**DESCRIPTION OF THE TASK:** Pick out every line of the entries below where "repeat" occurs, and copy those lines.

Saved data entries
═══
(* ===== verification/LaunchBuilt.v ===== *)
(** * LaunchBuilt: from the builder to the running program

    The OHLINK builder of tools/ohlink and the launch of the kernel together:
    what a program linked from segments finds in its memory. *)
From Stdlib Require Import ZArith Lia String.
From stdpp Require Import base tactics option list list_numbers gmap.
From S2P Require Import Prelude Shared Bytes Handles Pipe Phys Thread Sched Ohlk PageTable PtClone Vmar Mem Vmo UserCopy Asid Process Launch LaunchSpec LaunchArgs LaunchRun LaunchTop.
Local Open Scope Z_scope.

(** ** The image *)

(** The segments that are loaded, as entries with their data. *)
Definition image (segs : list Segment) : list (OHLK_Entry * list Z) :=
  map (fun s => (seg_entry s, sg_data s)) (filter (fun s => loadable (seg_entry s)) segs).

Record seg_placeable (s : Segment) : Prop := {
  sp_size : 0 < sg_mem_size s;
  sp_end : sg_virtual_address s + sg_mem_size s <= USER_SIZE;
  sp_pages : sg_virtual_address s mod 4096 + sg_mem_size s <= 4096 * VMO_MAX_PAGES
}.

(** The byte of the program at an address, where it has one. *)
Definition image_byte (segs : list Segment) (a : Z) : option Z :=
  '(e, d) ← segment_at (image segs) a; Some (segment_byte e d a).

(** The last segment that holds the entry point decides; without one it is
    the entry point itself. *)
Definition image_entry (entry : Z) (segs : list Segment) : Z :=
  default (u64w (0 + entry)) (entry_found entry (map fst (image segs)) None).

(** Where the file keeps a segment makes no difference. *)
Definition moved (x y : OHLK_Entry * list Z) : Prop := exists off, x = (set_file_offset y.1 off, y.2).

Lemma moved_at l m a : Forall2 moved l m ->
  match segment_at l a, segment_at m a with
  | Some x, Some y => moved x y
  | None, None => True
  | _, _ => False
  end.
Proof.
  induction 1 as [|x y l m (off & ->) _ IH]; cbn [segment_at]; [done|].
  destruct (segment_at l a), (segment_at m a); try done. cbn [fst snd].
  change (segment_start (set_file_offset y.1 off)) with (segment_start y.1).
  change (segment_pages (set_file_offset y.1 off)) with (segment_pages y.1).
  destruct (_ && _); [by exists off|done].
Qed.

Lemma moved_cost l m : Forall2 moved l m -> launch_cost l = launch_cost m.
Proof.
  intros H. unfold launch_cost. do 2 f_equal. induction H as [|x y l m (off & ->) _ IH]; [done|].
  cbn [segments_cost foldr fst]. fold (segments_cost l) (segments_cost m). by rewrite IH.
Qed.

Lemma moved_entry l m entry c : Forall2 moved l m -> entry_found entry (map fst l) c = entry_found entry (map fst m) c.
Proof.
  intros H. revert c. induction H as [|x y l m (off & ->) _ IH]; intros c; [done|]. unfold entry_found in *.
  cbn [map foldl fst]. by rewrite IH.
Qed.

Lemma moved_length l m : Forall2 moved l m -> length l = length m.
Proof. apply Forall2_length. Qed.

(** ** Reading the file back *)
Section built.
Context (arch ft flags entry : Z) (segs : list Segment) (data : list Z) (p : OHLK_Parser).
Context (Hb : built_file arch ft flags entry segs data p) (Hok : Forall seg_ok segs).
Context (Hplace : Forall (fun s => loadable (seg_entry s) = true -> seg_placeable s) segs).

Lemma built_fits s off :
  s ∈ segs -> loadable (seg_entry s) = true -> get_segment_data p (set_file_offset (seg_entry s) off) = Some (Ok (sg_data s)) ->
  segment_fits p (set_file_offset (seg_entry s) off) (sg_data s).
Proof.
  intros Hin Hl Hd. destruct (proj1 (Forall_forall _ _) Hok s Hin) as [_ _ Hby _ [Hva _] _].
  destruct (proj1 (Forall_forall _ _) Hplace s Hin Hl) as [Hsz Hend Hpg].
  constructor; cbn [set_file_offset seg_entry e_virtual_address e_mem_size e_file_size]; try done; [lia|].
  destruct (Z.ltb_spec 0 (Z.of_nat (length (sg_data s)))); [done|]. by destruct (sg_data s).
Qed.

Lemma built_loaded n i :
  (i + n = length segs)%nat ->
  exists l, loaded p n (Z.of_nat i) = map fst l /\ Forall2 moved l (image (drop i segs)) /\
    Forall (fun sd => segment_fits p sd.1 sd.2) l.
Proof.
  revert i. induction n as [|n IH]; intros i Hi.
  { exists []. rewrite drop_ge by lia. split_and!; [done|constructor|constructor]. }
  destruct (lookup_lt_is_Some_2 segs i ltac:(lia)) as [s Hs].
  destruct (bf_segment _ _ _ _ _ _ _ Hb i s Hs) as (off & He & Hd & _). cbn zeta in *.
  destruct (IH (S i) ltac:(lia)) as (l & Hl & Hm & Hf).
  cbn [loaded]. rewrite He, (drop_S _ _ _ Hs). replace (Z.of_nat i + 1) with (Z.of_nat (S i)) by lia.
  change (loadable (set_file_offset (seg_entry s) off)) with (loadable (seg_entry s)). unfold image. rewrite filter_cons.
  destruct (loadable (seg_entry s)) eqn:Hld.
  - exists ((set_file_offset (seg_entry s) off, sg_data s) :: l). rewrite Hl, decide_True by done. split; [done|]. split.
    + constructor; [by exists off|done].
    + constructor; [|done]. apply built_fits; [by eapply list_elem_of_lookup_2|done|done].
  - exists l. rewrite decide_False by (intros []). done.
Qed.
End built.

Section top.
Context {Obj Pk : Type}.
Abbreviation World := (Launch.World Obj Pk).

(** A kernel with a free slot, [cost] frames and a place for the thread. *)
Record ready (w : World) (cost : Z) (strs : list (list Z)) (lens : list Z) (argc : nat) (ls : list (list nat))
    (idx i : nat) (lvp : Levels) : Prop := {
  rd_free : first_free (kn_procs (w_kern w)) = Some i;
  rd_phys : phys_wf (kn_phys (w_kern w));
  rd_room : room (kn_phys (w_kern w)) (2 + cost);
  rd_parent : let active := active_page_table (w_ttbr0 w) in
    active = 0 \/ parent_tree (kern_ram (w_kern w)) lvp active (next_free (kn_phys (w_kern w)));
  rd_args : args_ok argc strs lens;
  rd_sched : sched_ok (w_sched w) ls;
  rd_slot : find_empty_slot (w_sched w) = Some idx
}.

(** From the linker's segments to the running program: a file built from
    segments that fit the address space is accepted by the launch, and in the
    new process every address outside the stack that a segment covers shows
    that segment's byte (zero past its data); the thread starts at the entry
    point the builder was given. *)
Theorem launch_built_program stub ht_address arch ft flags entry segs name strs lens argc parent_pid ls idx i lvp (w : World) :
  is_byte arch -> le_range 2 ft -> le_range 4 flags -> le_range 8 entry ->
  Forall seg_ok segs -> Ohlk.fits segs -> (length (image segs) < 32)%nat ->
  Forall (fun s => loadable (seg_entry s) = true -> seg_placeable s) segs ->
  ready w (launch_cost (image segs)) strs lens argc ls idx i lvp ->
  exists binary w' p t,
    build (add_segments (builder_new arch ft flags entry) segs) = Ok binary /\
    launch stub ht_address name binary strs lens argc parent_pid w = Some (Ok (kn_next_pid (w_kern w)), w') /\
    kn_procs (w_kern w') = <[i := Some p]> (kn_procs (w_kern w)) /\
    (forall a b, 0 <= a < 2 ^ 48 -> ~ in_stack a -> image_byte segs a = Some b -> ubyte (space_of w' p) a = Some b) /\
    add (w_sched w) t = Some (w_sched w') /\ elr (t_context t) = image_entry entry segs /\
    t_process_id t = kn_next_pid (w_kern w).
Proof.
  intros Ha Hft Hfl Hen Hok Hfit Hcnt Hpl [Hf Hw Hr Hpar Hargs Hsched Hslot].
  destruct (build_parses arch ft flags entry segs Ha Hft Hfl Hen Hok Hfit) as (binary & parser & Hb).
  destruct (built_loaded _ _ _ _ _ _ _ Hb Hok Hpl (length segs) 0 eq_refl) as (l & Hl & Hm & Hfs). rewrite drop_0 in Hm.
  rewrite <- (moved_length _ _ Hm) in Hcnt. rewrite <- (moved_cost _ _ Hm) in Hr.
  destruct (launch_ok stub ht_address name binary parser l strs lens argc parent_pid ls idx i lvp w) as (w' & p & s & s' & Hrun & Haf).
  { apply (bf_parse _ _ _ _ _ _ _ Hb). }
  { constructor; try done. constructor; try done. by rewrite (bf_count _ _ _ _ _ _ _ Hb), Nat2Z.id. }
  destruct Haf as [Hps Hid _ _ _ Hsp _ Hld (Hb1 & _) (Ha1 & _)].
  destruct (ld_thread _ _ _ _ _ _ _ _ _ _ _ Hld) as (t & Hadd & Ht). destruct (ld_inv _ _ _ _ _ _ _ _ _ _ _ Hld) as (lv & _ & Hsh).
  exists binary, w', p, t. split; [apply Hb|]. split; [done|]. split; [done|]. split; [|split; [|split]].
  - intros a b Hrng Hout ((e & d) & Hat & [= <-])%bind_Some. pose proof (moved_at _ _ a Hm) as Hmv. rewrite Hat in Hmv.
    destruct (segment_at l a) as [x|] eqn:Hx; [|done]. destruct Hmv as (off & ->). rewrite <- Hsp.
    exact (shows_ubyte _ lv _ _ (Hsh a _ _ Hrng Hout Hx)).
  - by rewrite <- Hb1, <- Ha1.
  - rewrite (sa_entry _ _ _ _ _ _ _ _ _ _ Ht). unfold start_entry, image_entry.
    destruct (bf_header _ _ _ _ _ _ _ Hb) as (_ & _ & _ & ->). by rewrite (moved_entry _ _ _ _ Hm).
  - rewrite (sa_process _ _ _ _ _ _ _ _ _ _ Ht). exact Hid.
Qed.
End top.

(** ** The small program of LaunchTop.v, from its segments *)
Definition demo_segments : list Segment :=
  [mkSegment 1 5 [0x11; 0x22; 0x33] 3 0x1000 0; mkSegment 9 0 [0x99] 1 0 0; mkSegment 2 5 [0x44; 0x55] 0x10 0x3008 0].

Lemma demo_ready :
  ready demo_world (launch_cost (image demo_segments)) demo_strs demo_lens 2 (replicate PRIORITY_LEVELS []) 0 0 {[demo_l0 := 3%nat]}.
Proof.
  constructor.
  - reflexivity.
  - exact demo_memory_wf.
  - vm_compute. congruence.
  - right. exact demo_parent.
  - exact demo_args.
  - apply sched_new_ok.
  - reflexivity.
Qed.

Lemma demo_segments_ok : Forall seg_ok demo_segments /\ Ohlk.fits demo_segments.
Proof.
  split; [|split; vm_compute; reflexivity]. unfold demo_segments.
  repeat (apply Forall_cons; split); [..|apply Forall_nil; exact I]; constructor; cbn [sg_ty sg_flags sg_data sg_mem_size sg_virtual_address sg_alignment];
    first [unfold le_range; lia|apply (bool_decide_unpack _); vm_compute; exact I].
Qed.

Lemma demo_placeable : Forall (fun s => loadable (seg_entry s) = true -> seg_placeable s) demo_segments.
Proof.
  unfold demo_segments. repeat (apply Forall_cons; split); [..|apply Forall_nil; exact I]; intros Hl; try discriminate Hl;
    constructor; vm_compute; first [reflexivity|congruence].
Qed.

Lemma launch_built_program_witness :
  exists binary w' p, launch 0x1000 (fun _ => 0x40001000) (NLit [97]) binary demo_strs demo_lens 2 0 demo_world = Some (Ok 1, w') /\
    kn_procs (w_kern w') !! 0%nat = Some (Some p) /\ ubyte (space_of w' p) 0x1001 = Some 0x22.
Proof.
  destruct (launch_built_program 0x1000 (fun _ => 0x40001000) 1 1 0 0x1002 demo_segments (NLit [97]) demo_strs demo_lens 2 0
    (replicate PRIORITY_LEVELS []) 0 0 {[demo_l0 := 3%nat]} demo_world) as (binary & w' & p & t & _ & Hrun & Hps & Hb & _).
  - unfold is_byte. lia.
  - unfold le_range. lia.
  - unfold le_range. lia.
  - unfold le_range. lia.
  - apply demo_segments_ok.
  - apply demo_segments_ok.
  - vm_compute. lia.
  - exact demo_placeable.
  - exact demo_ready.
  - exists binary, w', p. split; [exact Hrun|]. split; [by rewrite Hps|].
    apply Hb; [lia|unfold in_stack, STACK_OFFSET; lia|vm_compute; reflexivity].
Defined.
═══
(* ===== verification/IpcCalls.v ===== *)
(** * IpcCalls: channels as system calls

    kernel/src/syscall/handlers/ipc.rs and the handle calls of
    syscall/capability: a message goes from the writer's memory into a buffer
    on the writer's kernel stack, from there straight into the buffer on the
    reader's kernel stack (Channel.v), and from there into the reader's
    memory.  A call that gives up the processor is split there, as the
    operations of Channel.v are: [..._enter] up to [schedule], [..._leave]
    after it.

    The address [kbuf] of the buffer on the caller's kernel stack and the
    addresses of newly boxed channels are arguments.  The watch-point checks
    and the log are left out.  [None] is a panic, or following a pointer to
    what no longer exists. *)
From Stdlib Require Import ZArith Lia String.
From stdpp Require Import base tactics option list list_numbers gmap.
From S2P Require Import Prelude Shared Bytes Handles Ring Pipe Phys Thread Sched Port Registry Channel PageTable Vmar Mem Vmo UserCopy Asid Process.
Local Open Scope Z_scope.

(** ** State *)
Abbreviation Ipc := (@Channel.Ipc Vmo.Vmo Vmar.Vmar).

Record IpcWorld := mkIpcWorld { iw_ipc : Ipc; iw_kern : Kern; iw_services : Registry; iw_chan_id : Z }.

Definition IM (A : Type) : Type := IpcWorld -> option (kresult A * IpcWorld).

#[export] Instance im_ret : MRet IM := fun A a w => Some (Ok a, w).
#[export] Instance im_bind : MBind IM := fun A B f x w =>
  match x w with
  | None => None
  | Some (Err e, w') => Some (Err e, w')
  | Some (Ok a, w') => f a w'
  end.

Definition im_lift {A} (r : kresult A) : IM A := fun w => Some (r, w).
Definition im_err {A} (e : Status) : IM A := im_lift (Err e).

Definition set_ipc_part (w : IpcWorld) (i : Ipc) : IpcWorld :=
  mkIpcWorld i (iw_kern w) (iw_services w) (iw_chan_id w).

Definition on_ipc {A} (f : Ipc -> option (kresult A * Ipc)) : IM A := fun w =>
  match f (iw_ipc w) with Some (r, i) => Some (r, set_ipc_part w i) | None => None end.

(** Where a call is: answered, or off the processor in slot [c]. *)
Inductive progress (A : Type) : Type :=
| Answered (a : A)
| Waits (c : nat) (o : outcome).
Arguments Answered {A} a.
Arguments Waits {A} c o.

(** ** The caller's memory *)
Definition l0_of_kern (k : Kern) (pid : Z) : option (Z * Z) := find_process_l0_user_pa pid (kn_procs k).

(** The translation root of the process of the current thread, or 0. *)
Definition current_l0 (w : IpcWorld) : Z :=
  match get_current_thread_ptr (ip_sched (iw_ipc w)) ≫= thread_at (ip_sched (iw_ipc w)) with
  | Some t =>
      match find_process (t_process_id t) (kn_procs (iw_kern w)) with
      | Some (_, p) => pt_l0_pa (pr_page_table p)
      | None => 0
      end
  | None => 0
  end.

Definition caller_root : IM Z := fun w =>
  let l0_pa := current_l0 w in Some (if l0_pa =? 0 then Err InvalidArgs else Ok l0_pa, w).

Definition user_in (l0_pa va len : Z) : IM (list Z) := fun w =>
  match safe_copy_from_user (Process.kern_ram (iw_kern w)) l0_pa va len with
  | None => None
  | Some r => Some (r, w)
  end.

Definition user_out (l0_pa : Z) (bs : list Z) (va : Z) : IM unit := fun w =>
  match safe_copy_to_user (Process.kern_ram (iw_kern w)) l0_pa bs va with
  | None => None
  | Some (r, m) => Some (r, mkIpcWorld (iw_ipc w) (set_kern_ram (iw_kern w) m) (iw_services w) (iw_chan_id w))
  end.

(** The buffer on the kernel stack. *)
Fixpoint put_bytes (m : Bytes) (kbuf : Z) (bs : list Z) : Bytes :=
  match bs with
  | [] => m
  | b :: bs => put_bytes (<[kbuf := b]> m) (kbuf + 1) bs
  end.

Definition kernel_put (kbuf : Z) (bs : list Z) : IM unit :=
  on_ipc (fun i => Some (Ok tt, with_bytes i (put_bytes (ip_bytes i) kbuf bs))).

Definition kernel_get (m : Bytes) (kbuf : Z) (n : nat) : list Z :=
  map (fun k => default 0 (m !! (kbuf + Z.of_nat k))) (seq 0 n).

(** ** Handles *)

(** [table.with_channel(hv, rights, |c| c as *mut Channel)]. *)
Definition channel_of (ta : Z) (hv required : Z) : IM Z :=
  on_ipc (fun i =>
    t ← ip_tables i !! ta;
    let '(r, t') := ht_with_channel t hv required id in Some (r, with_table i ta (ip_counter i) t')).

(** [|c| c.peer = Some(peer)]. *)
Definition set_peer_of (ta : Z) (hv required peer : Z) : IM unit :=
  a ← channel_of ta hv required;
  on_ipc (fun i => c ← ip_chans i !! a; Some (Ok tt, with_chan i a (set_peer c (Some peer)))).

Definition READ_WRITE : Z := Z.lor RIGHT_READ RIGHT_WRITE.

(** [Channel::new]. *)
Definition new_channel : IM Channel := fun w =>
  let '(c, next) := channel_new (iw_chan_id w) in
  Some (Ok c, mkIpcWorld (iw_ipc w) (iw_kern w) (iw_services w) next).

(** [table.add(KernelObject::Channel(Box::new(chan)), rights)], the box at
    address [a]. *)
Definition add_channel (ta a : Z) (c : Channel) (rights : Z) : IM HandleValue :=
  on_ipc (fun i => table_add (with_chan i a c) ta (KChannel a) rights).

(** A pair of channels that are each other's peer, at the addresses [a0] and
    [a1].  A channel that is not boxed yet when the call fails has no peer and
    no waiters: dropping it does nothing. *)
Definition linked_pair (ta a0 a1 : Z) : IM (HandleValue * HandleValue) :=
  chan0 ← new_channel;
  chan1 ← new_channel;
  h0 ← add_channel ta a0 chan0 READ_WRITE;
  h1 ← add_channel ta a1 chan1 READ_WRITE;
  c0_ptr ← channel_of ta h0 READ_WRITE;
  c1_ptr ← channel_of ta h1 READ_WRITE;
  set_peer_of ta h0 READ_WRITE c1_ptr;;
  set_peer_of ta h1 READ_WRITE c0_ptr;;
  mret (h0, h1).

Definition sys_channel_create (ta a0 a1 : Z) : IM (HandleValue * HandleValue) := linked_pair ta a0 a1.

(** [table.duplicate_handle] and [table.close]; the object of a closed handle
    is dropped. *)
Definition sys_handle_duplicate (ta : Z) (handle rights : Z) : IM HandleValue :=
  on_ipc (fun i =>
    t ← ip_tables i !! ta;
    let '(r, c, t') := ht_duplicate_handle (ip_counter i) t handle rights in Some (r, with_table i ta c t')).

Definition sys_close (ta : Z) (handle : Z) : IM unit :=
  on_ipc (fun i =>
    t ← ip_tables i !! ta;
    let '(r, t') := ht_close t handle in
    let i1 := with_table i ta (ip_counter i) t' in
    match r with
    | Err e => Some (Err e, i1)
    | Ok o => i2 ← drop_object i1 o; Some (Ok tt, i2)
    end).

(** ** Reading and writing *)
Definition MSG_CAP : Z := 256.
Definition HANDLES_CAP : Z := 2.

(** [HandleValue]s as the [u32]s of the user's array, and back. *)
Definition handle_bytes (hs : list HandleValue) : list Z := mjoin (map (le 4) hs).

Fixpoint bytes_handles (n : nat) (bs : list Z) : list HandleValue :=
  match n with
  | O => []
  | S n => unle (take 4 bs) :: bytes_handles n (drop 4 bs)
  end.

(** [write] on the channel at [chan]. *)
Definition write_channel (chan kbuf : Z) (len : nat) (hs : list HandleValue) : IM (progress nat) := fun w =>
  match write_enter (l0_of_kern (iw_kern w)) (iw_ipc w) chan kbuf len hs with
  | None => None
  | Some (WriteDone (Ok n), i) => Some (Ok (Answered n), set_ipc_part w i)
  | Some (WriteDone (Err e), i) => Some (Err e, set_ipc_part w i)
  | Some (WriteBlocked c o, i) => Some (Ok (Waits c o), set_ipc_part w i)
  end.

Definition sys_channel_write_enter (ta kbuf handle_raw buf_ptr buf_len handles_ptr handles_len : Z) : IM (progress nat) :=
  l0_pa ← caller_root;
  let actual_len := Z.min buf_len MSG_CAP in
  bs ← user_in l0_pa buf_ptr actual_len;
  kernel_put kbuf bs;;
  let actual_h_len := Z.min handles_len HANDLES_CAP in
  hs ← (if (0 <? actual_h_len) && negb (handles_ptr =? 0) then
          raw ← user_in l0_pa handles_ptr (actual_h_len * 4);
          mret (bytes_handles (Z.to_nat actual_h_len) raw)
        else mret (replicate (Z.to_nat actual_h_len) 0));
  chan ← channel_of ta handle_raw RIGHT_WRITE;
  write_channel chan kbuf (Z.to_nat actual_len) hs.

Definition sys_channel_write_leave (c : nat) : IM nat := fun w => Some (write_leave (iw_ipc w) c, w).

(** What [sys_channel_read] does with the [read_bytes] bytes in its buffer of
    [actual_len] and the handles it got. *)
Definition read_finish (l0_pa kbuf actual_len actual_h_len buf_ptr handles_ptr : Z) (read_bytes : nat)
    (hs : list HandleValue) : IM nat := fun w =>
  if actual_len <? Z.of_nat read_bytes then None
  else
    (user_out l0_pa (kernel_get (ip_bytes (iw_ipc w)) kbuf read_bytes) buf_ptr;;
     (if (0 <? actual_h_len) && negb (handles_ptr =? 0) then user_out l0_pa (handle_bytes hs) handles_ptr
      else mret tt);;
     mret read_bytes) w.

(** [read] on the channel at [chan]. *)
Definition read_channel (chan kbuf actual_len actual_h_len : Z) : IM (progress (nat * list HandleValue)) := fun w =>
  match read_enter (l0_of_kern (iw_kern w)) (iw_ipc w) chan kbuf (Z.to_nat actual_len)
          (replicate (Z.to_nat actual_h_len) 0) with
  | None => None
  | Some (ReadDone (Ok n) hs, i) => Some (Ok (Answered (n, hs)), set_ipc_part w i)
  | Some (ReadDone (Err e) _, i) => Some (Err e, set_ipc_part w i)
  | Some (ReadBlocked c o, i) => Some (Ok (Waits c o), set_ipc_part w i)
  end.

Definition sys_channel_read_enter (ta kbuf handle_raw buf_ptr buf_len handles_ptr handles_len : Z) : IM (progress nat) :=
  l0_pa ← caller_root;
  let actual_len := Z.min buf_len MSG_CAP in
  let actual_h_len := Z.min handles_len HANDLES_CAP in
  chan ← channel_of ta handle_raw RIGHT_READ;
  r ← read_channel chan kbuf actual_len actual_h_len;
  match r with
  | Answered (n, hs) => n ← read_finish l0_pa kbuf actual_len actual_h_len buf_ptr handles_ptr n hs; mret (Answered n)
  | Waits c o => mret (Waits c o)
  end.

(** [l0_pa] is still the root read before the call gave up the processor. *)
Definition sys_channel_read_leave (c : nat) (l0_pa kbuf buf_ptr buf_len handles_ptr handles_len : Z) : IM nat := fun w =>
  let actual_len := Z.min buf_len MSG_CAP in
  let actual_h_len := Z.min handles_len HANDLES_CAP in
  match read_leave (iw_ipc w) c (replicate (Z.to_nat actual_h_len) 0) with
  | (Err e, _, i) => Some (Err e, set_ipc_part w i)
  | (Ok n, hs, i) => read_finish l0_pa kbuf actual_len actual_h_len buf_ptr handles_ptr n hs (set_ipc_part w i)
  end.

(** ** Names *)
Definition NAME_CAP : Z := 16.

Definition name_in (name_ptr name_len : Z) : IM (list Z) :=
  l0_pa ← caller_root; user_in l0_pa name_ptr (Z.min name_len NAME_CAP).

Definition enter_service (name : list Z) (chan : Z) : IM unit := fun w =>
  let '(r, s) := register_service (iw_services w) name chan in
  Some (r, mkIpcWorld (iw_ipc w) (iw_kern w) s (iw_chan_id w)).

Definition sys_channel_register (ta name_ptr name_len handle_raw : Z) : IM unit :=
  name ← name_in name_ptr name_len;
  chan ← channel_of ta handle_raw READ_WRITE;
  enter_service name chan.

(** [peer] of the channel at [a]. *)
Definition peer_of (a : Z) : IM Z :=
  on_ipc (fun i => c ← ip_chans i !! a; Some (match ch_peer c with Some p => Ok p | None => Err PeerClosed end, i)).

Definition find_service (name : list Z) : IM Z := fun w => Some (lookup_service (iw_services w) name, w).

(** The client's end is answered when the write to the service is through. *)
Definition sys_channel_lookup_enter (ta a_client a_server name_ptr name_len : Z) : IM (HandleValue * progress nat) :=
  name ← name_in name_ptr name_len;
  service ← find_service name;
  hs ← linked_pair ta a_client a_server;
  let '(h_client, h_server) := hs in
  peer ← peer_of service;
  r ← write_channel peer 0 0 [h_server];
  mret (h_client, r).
═══
**ANSWER TO THIS TASK:**
  repeat (apply Forall_cons; split); [..|apply Forall_nil; exact I]; constructor; cbn [sg_ty sg_flags sg_data sg_mem_size sg_virtual_address sg_alignment];
  unfold demo_segments. repeat (apply Forall_cons; split); [..|apply Forall_nil; exact I]; intros Hl; try discriminate Hl;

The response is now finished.